The 14-inch MacBook Pro with base M4 starts at $1,600 with 512 GB of SSD storage. 1 TB options for the smaller Pro will cost $1,800 or $2,000, depending on whether you want 24GB of RAM. Meanwhile, the M4 Pro models of the 14-inch range from $2,000 to $3,200 without extra add-ons. The M4 Pro 16-inch MacBook Pros start at $2,500, but if you want the M4 Max model with a 16-core CPU and a 40-core GPU, 48 GB of RAM, and 1 TB storage, you’ll be spending upwards of $4,000, or $5,000 if you want the maximum 128 GB of RAM.
Apple revealed the M4 Pro chip alongside the shrunken-down Mac mini Tuesday. We already got the hint about the M4 Max before launch, but the new chip is the top-end and most expensive version you can get on the MacBook Pro 16. Apple said the CPU in the M4 Max includes 12 performance cores and four efficiency cores. Apple claims it packs four times the bandwidth of competing PCs with the latest AMD, Qualcomm, or Intel chips. We’ll be waiting to test those performance claims once we have those laptops.
The new Pros use the same flat chassis design as the MacBooks that debuted in 2022. It’s a fine, light, and versatile laptop design, but we’re still not thrilled that the webcam notch remains in place. Apple still promises stellar battery life on the Pro models alongside the mini-LED Liquid Retina XDR Display and a 12 MP webcam with the company’s Center Stage software.
One benefit of the new hardware is that the MacBook Pro with M4 Pro or M4 Max now supports Thunderbolt 5, promising 120 GB/s transfer speeds. There’s still the regular HDMI port, SD card slot, headphone jack, and MagSafe 3 charging port.
Though any M-series Mac product will get the promised AI features for macOS Sequoia, the M4 chip is supposed to facilitate Apple Intelligence better than all other Apple-brand CPUs with a 16-core neural engine capable of running 38 TOPS, or trillions of operations per second. Computers’ neural processing units only work with background AI tasks, and anything more intensive will rely either on the Mac’s GPU or on Apple’s cloud infrastructure.
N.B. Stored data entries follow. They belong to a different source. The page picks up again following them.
(** * The workflow controller's metrics registry (workflow/metrics/metrics.go)

    A shallow embedding of the [Metrics] registry: the struct and its maps,
    registration of custom metrics ([UpsertCustomMetric]), lookup
    ([GetCustomMetric]), owner-scoped removal ([StopRealtimeMetricsForKey]),
    the enumeration used for scraping ([allMetrics]) and the work-queue
    metrics provider ([NewDepthMetric], [NewAddsMetric], [NewLatencyMetric]).

    Go maps are finite maps ([gmap]); a Go interface value that may be nil is
    an [option]; a call that may panic returns an [outcome]; objects created
    by the instrument factory carry the address the allocator gave them. *)

From Stdlib Require Import QArith.
From stdpp Require Import gmap strings list fin_maps.

Local Open Scope stdpp_scope.

(** ** Instruments (client library objects) *)

(** The three instrument types the package creates. A histogram is created
    with its bucket upper bounds, written as the source writes them. *)
Inductive InstrumentKind : Type :=
  | Counter
  | Gauge
  | Histogram (buckets : list Q).

(** A live instrument object. [inst_id] is the address of the object: two
    references denote the same object exactly when their ids agree. The other
    fields are what the object was created from. *)
Record Instrument : Type := mkInstrument {
  inst_id : nat;
  inst_kind : InstrumentKind;
  inst_name : string;
  inst_help : string;
  inst_labels : gmap string string
}.

(** A value of interface type [prometheus.Metric]: [None] is the nil
    interface. *)
Abbreviation Metric := (option Instrument).

(** The client library's interfaces a stored instrument is asserted to. *)
Inductive Interface : Type := IGauge | ICounter | IHistogram.

(** Method sets: a gauge object has every method of the counter interface
    (Inc, Add); a counter lacks Set, Dec and Sub; only a histogram has
    Observe. *)
Definition implements (k : InstrumentKind) (i : Interface) : bool :=
  match i, k with
  | IGauge, Gauge => true
  | ICounter, Counter => true
  | ICounter, Gauge => true
  | IHistogram, Histogram _ => true
  | _, _ => false
  end.

(** ** Results of calls *)

(** A call either returns or panics. Every panic of this file is raised
    before the call has written anything, so a panicking call leaves the
    registry as it found it. *)
Inductive outcome (A : Type) : Type :=
  | Returns (a : A)
  | Panics.
Arguments Returns {A} a.
Arguments Panics {A}.

(** [x.(T)]: a type assertion on an interface value. It panics on nil and on
    an object that does not implement [T]. *)
Definition type_assert (i : Interface) (x : Metric) : outcome Instrument :=
  match x with
  | Some o => if implements (inst_kind o) i then Returns o else Panics
  | None => Panics
  end.

(** ** The instrument factory *)

(** Allocation: the next free object address is threaded through every
    creation. *)
Definition Alloc (A : Type) : Type := nat -> A * nat.

(** Modelled from the spec: [newCounter], [newGauge] and [newHistogram] are
    defined outside metrics.go. The spec's instrument factory builds a
    counter, gauge or histogram object from a name, a help text and a label
    set, and is stateless; each call yields a new object. *)
Definition newInstrument (k : InstrumentKind) (name help : string)
    (labels : gmap string string) : Alloc Instrument :=
  fun next => (mkInstrument next k name help labels, S next).

Definition newCounter (name help : string) (labels : gmap string string) : Alloc Instrument :=
  newInstrument Counter name help labels.

Definition newGauge (name help : string) (labels : gmap string string) : Alloc Instrument :=
  newInstrument Gauge name help labels.

Definition newHistogram (name help : string) (labels : gmap string string)
    (buckets : list Q) : Alloc Instrument :=
  newInstrument (Histogram buckets) name help labels.

(** ** The registry's data *)

Definition Time : Type := Z.

Definition argoNamespace : string := "argo".
Definition workflowsSubsystem : string := "workflows".
Definition DefaultMetricsServerPort : Z := 9090.
Definition DefaultMetricsServerPath : string := "/metrics".

Record ServerConfig : Type := mkServerConfig {
  Enabled : bool;
  Path : string;
  Port : Z;
  TTL : Z;
  IgnoreErrors : bool
}.

Definition SameServerAs (s other : ServerConfig) : bool :=
  bool_decide (Port s = Port other) && bool_decide (Path s = Path other)
  && Enabled s && Enabled other.

(** The struct [metric]: a custom instrument and the time it was stored. *)
Record metric : Type := mkMetric {
  metric_metric : Metric;
  lastUpdated : Time
}.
As an extra bit of news, Apple said the M2 and M3 MacBook Airs will now all sport 16GB of RAM base. Sorry if you bought one last year with only 8GB of RAM. The M2 model still starts at $1,000, the same as before.
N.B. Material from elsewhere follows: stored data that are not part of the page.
(** C10. Whenever [main] gets as far as constructing the debug index, the
    list it hands over is the list of the module paths it found followed
    by the path of the executable, which is its last element; so a scan
    that takes the first binary with a match returns, for a (name, kind)
    pair that some module defines, the record of the first such module,
    whether or not the executable defines the pair too. *)
Theorem main_paths_modules_then_executable
    (os_path_exists : string → bool) (glob_glob : string → list string)
    (platform_release : string) (args : Namespace)
    (err paths : list string) :
  main_paths os_path_exists glob_glob platform_release args = (err, inr paths) →
  ∃ exe,
    paths = find_modules glob_glob platform_release ++ [exe]
    ∧ last paths = Some exe
    ∧ (executable args = Some exe
       ∨ (executable args = None
          ∧ find_vmlinux os_path_exists platform_release = inr exe))
    ∧ ∀ (Die : Type) (defines : string → string → Z → option Die) name kind,
        (∃ m, m ∈ find_modules glob_glob platform_release
              ∧ is_Some (defines m name kind)) →
        ∃ pre m post die,
          find_modules glob_glob platform_release = pre ++ m :: post
          ∧ Forall (λ p, defines p name kind = None) pre
          ∧ defines m name kind = Some die
          ∧ DwarfIndex.find defines paths name kind = inr die.
Proof.
  unfold main_paths. destruct (kernel args); simpl; [|done].
  set (modules := find_modules glob_glob platform_release).
  intros Hmain.
  assert (∃ exe, paths = modules ++ [exe]
                 ∧ (executable args = Some exe
                    ∨ (executable args = None
                       ∧ find_vmlinux os_path_exists platform_release = inr exe)))
    as (exe & -> & Hexe).
  { destruct (executable args) as [exe|]; simpl in Hmain.
    - injection Hmain as _ <-. exists exe. split; [done|by left].
    - destruct (find_vmlinux os_path_exists platform_release) as [e|exe];
        simpl in Hmain; [done|].
      injection Hmain as _ <-. exists exe. split; [done|by right]. }
  exists exe. split_and!; [done|by rewrite last_snoc|done|].
  intros Die defines name kind Hm.
  destruct (first_defining defines modules name kind Hm)
    as (pre & m & post & die & Hsplit & Hpre & Hdie).
  exists pre, m, post, die. split_and!; [done..|].
  rewrite Hsplit, <- app_assoc. simpl. by apply find_first.
Qed.

(** ** The type resolver: termination and sharing *)

Section resolver_facts.

Import TypeResolver.

Local Open Scope nat_scope.

Implicit Types (records : gmap ident DebugRecord) (arena : gmap ident slot)
               (id key : ident) (keys : list ident) (depth : nat).

Lemma resolve_S depth records id arena :
  resolve (S depth) records id arena =
    match arena !! id with
    | Some _ => Some (inr id, arena)
    | None =>
        match records !! id with
        | None => Some (inl (MissingAttribute "type"), arena)
        | Some record =>
            match describe record with
            | inl e => Some (inl e, arena)
            | inr descriptor =>
                match resolve_each (resolve depth records)
                        (keys_of descriptor) (<[id := InProgress]> arena) with
                | None => None
                | Some (inl e, _) => Some (inl e, arena)
                | Some (inr _, arena2) =>
                    Some (inr id, <[id := Ready descriptor]> arena2)
                end
            end
        end
    end.
Proof. done. Qed.

(** A reference to an identity that has a slot, filled or in progress,
    returns that slot and leaves the arena alone. *)
Lemma resolve_hit depth records id arena :
  is_Some (arena !! id) →
  resolve (S depth) records id arena = Some (inr id, arena).
Proof. intros [s Hs]. rewrite resolve_S. by rewrite Hs. Qed.

(** *** The arena only grows *)

Lemma resolve_each_dom (step : ident → gmap ident slot → outcome ident)
    keys arena r arena' :
  (∀ key a r' a', step key a = Some (r', a') → dom a ⊆ dom a') →
  resolve_each step keys arena = Some (r, arena') →
  dom arena ⊆ dom arena'.
Proof.
  intros Hstep. revert arena. induction keys as [|key keys IH]; intros arena; simpl.
  - by intros [= _ <-].
  - destruct (step key arena) as [[[e|k] a]|] eqn:Hk; [| |done].
    + intros [= _ <-]. by eapply Hstep.
    + intros Hrest%IH. apply Hstep in Hk. set_solver.
Qed.

Lemma resolve_dom depth records id arena r arena' :
  resolve depth records id arena = Some (r, arena') →
  dom arena ⊆ dom arena'.
Proof.
  revert id arena r arena'.
  induction depth as [|depth IH]; intros id arena r arena'; [done|].
  rewrite resolve_S.
  destruct (arena !! id) as [s|]; [by intros [= _ <-]|].
  destruct (records !! id) as [record|]; [|by intros [= _ <-]].
  destruct (describe record) as [e|descriptor]; [by intros [= _ <-]|].
  destruct (resolve_each _ _ _) as [[[e|[]] arena2]|] eqn:Heach; [| |done].
  - intros [= _ <-]. apply resolve_each_dom in Heach; [|exact IH].
    rewrite dom_insert_L in Heach. set_solver.
  - intros [= _ <-]. apply resolve_each_dom in Heach; [|exact IH].
    rewrite dom_insert_L in *. set_solver.
Qed.

(** *** Enough depth gives a result *)

(** The records that have no slot yet. *)
Lemma missing_insert records arena id s :
  is_Some (records !! id) → arena !! id = None →
  size (dom records ∖ dom (<[id := s]> arena))
    < size (dom records ∖ dom arena).
Proof.
  intros Hrec Hnone. apply subset_size.
  apply elem_of_dom in Hrec. apply not_elem_of_dom in Hnone.
  rewrite dom_insert_L. split.
  - apply difference_mono_l, union_subseteq_r.
  - intros Hsub. specialize (Hsub id). rewrite !elem_of_difference in Hsub.
    destruct Hsub as [_ Hnot]; [done|].
    apply Hnot, elem_of_union_l, elem_of_singleton. done.
Qed.

Lemma missing_mono records arena arena' :
  dom arena ⊆ dom arena' →
  size (dom records ∖ dom arena') ≤ size (dom records ∖ dom arena).
Proof. intros Hsub. by apply subseteq_size, difference_mono_l. Qed.

Lemma resolve_each_total (step : ident → gmap ident slot → outcome ident)
    records (bound : nat) keys arena :
  (∀ key a, size (dom records ∖ dom a) < bound → is_Some (step key a)) →
  (∀ key a r' a', step key a = Some (r', a') → dom a ⊆ dom a') →
  size (dom records ∖ dom arena) < bound →
  is_Some (resolve_each step keys arena).
Proof.
  intros Htotal Hdom. revert arena.
  induction keys as [|key keys IH]; intros arena Hsize; simpl; [by eexists|].
  destruct (Htotal key arena Hsize) as [[[e|k] a] Hk]; rewrite Hk; [by eexists|].
  apply IH. apply Hdom in Hk. pose proof (missing_mono records _ _ Hk). lia.
Qed.

Lemma resolve_total depth records id arena :
  size (dom records ∖ dom arena) < depth →
  is_Some (resolve depth records id arena).
Proof.
  revert id arena. induction depth as [|depth IH]; intros id arena Hsize; [lia|].
  rewrite resolve_S.
  destruct (arena !! id) as [s|] eqn:Hslot; [by eexists|].
  destruct (records !! id) as [record|] eqn:Hrec; [|by eexists].
  destruct (describe record) as [e|descriptor]; [by eexists|].
  destruct (resolve_each_total (resolve depth records) records depth
              (keys_of descriptor) (<[id := InProgress]> arena)) as [[[e|[]] a] Ha].
  - exact IH.
  - intros key a r' a'. apply resolve_dom.
  - pose proof (missing_insert records arena id InProgress) as Hlt.
    specialize (Hlt ltac:(by eexists) Hslot). lia.
  - rewrite Ha. by eexists.
  - rewrite Ha. by eexists.
Qed.

(** *** More depth changes nothing *)

Lemma resolve_each_more (step step' : ident → gmap ident slot → outcome ident)
    keys arena x :
  (∀ key a y, step key a = Some y → step' key a = Some y) →
  resolve_each step keys arena = Some x →
  resolve_each step' keys arena = Some x.
Proof.
  intros Hstep. revert arena. induction keys as [|key keys IH]; intros arena; simpl;
    [done|].
  destruct (step key arena) as [[[e|k] a]|] eqn:Hk; [| |done];
    rewrite (Hstep _ _ _ Hk); [done|]. apply IH.
Qed.

Lemma resolve_more depth depth' records id arena x :
  resolve depth records id arena = Some x → (depth ≤ depth')%nat →
  resolve depth' records id arena = Some x.
Proof.
  revert depth' id arena x.
  induction depth as [|depth IH]; intros depth' id arena x; [done|].
  intros Hres Hle. destruct depth' as [|depth']; [lia|].
  rewrite resolve_S in *.
  destruct (arena !! id) as [s|]; [done|].
  destruct (records !! id) as [record|]; [|done].
  destruct (describe record) as [e|descriptor]; [done|].
  destruct (resolve_each (resolve depth records) _ _) as [y|] eqn:Heach; [|done].
  rewrite (resolve_each_more _ (resolve depth' records) _ _ _
             ltac:(intros; eapply IH; [done|lia]) Heach).
  done.
Qed.

(** *** Without the placeholder the list node is never resolved *)

Lemma resolve_late_S depth records id arena :
  resolve_late (S depth) records id arena =
    match arena !! id with
    | Some _ => Some (inr id, arena)
    | None =>
        match records !! id with
        | None => Some (inl (MissingAttribute "type"), arena)
        | Some record =>
            match describe record with
            | inl e => Some (inl e, arena)
            | inr descriptor =>
                match resolve_each (resolve_late depth records)
                        (keys_of descriptor) arena with
                | None => None
                | Some (inl e, _) => Some (inl e, arena)
                | Some (inr _, arena2) =>
                    Some (inr id, <[id := Ready descriptor]> arena2)
                end
            end
        end
    end.
Proof. done. Qed.

Lemma describe_node_record :
  describe node_record =
    inr (Struct (Some "node") 16
           [ mkMember (Some "value") 0%Z (to_key int_id);
             mkMember (Some "next") 8%Z (to_key node_ptr_id) ]).
Proof. reflexivity. Qed.

Lemma describe_node_ptr_record :
  describe node_ptr_record = inr (Pointer (to_key node_id)).
Proof. reflexivity. Qed.

Lemma describe_int_record : describe int_record = inr (Base "int" 4%Z 5%Z).
Proof. reflexivity. Qed.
As we’ve seen with the latest iPhones, Apple Intelligence is also pretty RAM intensive, which may be why Apple upgraded the 14-inch MacBook Pro’s memory. The Cupertino tech giant went on record to claim that 8 GB of RAM is good enough, despite the protests from modern PC enthusiasts. Back in June, XDA developers spotted a feature called Predictive Code Completion for M-series chips that requires at least 16 GB of unified memory. If Mac users were supposed to get everything out of their MacBook Pros, it’s clear Apple had to bite the bullet and pony up for more RAM.
The new MacBook Pro models are available to preorder starting Wednesday and will ship by Nov. 8.